[Source material Boundary: Start]

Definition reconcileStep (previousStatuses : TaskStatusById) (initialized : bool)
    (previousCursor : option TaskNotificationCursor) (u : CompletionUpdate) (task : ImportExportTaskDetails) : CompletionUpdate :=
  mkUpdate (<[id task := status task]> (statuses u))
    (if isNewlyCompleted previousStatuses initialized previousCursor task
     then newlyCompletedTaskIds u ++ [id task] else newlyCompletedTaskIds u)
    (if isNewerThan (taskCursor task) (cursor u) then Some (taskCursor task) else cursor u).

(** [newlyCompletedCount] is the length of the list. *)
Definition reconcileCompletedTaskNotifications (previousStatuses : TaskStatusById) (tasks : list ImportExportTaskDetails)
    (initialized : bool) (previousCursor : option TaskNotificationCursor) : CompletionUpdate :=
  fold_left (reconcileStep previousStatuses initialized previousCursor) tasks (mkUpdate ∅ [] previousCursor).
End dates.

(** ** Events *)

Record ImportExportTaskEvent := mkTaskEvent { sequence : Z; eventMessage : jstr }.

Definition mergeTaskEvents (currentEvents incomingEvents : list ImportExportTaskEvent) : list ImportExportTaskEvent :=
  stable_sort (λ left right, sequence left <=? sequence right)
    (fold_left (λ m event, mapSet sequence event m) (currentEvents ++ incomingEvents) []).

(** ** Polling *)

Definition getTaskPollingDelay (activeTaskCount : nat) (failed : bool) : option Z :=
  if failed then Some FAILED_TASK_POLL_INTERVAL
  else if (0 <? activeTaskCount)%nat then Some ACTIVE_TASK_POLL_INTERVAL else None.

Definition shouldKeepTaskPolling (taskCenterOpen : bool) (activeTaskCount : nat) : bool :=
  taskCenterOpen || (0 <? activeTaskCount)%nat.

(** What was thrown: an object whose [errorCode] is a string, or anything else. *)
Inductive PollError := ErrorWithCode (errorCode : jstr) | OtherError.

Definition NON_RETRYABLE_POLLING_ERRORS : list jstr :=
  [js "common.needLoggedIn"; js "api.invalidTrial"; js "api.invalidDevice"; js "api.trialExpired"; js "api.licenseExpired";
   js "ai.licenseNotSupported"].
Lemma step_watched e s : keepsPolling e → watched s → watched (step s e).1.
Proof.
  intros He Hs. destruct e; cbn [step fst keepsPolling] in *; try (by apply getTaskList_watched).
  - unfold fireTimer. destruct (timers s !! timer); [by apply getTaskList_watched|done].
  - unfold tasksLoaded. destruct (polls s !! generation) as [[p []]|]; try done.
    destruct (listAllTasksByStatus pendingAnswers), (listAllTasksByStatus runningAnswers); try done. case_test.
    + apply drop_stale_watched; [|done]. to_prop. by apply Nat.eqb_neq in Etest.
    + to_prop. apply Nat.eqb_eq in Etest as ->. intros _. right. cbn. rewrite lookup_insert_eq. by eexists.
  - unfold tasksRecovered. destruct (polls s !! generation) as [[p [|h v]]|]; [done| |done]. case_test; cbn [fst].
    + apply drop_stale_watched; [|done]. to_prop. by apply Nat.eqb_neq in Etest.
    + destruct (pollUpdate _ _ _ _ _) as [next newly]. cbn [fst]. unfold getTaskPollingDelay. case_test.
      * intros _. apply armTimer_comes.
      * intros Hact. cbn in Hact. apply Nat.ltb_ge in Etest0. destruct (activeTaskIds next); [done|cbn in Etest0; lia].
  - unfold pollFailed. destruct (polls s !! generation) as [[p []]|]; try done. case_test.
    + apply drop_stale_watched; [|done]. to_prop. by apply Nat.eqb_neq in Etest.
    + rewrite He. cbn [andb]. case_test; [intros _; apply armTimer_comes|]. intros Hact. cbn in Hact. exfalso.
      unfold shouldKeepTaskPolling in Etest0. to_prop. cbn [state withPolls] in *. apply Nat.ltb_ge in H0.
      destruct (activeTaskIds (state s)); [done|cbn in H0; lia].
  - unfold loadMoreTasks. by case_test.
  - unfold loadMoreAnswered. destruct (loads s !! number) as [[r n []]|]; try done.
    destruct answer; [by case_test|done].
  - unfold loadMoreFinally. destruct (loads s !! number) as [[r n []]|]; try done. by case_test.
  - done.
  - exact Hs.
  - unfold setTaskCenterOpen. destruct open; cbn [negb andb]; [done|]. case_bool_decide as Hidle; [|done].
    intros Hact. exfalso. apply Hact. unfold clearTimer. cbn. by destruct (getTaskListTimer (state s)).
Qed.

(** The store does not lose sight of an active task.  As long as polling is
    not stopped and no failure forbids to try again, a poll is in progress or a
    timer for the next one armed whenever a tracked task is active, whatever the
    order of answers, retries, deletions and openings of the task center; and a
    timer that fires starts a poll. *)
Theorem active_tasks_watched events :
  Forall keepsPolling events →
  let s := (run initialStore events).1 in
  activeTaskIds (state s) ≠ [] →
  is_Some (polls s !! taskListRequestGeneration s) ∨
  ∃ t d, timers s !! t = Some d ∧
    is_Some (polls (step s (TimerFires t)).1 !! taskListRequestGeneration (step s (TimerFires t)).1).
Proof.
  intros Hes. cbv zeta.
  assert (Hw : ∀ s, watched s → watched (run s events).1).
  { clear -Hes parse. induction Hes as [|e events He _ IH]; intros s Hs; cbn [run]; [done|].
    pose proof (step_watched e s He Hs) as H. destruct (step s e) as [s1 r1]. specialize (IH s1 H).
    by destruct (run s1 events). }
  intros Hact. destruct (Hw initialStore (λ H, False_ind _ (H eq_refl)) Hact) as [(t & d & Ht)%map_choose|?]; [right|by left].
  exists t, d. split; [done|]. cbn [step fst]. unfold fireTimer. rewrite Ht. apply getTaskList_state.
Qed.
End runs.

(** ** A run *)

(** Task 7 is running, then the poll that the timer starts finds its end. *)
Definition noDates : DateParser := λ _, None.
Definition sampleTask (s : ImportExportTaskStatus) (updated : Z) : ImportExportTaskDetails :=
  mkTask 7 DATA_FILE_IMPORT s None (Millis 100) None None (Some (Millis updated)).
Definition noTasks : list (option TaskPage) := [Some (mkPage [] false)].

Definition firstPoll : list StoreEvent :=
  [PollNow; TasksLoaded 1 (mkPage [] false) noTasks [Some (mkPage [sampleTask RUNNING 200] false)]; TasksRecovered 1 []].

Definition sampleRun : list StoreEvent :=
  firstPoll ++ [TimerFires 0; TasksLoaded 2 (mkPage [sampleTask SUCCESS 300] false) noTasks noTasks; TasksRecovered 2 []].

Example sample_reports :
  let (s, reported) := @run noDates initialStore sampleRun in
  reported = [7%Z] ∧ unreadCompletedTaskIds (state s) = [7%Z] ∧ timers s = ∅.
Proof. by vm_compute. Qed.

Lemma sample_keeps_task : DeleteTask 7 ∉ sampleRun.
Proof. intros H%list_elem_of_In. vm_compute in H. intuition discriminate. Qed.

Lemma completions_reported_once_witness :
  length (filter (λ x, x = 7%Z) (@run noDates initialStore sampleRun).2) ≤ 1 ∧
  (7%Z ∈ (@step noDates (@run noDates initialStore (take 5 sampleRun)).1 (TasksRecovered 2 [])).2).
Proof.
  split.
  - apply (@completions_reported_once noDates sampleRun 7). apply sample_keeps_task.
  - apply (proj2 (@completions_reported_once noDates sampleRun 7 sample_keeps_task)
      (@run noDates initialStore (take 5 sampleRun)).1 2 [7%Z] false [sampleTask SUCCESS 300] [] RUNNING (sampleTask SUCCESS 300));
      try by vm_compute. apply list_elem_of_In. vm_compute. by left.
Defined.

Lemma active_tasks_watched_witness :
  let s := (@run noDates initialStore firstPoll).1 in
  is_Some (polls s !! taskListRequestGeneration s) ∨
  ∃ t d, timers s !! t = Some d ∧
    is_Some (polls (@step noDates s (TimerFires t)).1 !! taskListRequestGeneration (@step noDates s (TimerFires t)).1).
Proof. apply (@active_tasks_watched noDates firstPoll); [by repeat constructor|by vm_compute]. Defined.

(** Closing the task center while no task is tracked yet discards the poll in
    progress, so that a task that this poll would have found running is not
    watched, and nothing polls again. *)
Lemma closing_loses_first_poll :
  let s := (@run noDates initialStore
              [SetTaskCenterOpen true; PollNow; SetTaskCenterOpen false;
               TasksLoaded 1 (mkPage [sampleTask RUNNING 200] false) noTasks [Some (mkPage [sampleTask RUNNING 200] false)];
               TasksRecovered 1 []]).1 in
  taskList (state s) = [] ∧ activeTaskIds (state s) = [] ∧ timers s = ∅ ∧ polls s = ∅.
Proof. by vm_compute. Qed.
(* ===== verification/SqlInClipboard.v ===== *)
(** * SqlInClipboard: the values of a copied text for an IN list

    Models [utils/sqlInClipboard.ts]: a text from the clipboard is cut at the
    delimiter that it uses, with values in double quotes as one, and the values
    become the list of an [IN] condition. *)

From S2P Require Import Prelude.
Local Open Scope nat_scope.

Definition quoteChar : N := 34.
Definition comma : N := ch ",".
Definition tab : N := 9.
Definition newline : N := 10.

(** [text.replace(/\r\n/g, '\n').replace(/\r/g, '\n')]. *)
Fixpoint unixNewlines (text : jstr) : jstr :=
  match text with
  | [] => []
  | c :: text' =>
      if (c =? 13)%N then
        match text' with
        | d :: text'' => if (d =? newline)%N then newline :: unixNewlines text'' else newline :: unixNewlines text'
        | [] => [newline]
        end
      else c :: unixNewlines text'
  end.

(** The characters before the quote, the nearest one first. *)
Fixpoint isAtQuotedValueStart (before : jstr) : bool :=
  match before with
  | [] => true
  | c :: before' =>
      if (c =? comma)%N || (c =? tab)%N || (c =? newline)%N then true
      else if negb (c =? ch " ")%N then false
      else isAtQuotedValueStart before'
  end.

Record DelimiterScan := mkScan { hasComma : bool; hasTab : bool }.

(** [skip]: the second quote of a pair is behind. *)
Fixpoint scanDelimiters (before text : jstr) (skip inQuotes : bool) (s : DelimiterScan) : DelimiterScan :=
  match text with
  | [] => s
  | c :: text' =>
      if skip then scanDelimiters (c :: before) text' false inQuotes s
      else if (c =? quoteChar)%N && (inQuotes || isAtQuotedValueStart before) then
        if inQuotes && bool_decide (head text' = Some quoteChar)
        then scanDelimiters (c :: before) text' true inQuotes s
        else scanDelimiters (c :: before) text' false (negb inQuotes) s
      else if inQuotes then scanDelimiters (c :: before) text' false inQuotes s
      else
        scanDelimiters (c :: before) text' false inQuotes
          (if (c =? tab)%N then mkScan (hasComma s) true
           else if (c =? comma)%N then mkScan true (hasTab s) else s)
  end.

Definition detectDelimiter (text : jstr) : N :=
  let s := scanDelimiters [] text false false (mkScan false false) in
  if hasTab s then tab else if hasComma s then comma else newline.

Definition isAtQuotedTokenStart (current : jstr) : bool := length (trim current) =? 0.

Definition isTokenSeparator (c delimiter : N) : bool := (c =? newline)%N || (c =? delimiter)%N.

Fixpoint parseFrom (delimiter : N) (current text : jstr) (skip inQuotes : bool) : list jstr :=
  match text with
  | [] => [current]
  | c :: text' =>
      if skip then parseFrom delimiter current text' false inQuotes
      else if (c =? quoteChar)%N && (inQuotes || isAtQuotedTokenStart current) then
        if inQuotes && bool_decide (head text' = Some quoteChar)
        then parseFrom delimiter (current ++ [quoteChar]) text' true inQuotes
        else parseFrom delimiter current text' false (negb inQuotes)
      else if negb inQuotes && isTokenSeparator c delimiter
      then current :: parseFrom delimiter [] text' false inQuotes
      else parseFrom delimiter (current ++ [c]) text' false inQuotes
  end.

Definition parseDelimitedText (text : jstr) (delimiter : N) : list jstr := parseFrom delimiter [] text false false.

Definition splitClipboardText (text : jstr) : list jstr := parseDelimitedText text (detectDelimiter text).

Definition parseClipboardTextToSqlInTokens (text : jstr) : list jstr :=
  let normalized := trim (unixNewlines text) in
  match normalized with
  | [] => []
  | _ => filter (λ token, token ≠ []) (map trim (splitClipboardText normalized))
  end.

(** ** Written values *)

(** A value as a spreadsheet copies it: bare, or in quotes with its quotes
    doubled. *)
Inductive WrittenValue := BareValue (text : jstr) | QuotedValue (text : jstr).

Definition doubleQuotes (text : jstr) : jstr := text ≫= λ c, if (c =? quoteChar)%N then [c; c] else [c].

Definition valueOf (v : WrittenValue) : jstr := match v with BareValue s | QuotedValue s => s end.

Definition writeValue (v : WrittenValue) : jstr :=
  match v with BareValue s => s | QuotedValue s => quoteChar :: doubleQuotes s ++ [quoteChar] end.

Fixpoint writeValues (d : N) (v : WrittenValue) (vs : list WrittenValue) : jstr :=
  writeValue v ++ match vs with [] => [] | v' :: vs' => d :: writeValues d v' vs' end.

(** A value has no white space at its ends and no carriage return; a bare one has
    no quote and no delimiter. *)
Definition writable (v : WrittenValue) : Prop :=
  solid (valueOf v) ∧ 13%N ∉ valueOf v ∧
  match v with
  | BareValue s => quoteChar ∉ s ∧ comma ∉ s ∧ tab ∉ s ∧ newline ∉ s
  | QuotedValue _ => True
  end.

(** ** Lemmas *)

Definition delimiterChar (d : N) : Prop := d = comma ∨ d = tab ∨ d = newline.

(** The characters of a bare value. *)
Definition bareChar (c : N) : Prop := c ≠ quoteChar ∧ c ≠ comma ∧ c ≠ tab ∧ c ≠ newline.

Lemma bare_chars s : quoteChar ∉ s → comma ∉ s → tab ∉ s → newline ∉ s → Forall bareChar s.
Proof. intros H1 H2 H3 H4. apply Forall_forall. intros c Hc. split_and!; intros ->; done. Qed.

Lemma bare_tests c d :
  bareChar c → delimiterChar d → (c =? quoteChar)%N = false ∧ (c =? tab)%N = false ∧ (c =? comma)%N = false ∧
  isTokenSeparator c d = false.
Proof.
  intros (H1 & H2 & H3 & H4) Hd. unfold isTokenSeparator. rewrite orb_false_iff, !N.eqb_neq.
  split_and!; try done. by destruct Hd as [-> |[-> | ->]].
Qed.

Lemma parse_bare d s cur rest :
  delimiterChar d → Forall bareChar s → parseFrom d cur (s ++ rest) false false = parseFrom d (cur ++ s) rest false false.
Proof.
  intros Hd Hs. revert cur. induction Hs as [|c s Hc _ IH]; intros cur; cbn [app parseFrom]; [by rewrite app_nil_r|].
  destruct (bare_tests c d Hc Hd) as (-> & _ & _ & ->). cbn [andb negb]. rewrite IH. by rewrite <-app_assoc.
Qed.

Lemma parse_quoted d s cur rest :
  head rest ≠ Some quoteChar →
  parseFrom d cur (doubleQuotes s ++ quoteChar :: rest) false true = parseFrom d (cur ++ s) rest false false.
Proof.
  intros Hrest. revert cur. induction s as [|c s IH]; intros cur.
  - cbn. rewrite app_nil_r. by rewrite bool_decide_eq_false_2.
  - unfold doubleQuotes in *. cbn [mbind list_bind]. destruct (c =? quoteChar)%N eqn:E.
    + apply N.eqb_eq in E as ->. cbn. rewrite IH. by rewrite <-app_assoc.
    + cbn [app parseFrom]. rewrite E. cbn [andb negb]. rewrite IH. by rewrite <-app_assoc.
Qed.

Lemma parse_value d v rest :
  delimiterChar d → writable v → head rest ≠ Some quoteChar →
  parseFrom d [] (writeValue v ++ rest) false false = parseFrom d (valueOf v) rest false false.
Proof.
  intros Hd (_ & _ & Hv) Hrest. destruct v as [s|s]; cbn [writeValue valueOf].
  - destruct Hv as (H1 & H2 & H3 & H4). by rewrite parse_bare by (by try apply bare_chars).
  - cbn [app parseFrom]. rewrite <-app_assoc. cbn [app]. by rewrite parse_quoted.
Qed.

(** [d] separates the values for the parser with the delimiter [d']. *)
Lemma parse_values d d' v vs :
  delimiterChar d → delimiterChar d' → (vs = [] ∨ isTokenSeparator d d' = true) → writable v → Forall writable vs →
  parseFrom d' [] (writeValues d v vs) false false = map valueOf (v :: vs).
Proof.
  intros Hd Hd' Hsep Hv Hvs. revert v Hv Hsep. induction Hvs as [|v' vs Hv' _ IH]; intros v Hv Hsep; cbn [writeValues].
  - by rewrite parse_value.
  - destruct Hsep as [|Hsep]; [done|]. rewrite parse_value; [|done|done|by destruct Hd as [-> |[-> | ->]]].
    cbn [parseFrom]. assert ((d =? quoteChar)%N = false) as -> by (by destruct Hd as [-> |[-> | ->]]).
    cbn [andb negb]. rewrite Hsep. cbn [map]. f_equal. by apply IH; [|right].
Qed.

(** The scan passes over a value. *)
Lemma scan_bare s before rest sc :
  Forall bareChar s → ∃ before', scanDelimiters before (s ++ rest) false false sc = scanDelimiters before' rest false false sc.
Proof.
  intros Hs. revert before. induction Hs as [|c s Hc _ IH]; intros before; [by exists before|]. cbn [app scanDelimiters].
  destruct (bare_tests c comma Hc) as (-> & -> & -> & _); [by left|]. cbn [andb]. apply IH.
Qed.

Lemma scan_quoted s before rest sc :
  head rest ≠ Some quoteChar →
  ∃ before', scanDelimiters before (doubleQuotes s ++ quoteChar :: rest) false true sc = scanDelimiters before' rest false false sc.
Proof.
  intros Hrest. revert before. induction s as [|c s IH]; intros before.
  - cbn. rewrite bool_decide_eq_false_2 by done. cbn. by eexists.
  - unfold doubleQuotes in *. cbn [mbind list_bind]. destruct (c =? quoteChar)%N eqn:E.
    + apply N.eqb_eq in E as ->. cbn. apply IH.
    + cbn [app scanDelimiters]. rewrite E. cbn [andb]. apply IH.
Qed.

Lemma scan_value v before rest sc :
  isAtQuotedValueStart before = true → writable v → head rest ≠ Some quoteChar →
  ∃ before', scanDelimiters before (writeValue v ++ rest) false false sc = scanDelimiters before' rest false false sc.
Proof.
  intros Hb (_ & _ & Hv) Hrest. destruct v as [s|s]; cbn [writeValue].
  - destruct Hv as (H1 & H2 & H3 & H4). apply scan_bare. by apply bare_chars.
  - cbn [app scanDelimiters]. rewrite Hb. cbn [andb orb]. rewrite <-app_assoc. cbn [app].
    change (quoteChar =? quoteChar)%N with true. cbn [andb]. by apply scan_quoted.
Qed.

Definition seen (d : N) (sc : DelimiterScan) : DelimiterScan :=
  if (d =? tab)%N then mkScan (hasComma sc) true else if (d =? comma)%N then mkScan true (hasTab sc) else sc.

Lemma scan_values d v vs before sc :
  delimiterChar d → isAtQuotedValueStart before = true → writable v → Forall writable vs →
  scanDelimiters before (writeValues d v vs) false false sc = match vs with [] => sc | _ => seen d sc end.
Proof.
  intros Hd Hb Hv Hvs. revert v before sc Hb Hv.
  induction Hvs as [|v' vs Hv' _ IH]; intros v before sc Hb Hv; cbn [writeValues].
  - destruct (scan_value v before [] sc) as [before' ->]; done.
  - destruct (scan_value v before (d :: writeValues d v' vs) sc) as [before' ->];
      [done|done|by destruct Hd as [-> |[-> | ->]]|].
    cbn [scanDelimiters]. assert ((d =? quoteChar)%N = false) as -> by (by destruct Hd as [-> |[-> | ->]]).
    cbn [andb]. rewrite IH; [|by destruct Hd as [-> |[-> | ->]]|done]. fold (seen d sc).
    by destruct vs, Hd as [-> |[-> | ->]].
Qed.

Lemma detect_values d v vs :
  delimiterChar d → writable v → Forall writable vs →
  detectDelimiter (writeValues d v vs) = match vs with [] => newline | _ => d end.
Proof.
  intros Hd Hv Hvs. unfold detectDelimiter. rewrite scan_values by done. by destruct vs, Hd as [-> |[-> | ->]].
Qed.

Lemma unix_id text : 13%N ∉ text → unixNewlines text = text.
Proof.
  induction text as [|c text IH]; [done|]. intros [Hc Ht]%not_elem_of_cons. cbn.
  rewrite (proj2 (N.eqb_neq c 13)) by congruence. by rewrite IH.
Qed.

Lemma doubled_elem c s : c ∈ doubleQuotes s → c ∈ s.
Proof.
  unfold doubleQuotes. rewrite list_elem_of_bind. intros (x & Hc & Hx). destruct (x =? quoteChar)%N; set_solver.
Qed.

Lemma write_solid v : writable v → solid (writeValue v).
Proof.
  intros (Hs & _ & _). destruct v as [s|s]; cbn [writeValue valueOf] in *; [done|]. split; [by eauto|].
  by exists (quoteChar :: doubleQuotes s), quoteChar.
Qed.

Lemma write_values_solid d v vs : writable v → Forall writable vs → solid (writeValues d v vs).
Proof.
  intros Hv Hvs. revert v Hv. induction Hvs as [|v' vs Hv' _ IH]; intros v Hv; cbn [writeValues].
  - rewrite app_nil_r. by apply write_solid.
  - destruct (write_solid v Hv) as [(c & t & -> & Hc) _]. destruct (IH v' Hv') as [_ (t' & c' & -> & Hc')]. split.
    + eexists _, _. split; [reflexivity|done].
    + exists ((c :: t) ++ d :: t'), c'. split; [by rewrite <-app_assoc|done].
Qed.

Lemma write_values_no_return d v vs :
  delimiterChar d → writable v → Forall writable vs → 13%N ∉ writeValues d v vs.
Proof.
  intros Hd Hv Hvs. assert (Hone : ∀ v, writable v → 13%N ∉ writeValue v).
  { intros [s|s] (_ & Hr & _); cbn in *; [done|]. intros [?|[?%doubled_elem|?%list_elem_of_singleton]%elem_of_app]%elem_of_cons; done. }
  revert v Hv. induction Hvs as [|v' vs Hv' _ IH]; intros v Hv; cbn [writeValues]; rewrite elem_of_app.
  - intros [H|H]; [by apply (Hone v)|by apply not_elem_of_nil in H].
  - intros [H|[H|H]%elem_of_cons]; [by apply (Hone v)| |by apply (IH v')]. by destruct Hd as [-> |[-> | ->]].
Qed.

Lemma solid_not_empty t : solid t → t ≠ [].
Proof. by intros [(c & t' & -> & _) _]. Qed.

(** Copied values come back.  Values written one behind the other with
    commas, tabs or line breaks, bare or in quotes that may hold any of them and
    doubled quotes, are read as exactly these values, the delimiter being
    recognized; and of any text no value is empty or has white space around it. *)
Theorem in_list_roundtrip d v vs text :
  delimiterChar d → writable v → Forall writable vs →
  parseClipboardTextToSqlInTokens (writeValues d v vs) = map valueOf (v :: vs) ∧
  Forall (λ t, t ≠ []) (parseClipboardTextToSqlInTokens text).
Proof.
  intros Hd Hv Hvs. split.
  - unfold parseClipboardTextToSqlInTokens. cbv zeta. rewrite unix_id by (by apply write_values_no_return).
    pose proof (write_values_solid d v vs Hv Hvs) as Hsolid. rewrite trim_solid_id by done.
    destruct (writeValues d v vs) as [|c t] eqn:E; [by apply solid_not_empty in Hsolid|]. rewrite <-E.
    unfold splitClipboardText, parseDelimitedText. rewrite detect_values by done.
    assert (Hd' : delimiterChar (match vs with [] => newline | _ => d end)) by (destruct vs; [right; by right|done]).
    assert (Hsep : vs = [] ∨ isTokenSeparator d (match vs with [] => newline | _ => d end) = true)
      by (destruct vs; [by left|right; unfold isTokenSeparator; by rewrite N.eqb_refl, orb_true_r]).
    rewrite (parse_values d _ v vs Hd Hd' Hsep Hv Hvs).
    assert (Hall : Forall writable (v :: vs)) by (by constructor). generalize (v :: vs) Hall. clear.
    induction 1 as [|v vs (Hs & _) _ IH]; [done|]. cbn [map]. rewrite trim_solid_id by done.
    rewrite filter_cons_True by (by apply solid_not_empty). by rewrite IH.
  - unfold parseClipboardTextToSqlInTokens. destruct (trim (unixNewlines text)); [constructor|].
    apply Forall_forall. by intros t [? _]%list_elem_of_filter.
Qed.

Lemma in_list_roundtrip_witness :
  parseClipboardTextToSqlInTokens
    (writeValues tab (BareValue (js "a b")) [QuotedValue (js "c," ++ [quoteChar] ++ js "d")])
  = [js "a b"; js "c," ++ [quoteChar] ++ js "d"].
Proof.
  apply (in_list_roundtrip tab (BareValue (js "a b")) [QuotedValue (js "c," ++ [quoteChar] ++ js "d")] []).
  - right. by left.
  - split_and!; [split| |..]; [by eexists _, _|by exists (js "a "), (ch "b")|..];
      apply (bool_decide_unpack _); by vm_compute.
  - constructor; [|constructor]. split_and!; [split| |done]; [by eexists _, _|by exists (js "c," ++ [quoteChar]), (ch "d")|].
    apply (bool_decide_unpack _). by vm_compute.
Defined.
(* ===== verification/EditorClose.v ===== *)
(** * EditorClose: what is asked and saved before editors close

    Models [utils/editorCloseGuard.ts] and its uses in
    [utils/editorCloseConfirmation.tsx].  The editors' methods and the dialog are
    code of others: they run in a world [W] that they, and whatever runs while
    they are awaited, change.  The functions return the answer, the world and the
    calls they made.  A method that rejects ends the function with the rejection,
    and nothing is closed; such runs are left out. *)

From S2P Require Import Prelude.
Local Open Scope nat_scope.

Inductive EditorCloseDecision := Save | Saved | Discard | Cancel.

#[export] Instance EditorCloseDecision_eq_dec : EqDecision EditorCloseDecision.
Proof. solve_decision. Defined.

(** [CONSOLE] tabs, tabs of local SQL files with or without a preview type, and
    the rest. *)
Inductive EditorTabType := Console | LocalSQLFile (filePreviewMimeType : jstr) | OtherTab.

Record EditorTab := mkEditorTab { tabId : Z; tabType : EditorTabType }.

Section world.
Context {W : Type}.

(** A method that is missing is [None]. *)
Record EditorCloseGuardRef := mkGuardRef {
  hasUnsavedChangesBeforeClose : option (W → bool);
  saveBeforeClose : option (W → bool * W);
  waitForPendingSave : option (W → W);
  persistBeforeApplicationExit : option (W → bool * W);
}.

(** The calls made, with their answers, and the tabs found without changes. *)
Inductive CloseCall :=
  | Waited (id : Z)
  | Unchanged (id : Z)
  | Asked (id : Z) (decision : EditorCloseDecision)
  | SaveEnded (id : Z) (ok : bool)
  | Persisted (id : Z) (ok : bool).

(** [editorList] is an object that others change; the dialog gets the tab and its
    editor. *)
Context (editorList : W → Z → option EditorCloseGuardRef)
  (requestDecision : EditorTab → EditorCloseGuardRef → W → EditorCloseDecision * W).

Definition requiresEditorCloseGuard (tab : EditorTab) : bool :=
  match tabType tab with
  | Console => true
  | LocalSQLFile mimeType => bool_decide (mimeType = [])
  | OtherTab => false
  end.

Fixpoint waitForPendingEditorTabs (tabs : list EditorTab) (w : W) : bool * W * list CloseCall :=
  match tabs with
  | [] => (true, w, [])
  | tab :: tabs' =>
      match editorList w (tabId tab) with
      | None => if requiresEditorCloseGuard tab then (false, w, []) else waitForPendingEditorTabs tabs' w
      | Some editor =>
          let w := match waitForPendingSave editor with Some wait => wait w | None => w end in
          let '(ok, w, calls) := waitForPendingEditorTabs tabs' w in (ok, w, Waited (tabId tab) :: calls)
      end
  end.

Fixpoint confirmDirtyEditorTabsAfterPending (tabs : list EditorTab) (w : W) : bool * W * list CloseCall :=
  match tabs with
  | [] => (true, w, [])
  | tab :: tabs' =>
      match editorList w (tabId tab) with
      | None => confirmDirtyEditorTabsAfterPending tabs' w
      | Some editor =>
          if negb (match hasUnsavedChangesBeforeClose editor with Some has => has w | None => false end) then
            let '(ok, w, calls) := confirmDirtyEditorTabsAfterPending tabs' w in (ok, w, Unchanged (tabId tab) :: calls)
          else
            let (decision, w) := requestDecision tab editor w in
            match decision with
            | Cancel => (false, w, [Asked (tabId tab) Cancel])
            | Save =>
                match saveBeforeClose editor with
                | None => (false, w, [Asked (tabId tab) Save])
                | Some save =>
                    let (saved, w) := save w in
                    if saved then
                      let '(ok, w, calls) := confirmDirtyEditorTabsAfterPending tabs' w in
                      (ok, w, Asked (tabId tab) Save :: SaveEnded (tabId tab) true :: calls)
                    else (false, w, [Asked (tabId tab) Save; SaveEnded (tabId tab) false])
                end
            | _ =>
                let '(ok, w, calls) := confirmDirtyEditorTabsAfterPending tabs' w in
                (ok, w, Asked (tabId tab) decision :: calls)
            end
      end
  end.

[Source material Boundary: End]

Task to complete
Go through the records and show every line with the string "Context" in it.

Finished exercise
Context {W : Type}.
Context (editorList : W → Z → option EditorCloseGuardRef)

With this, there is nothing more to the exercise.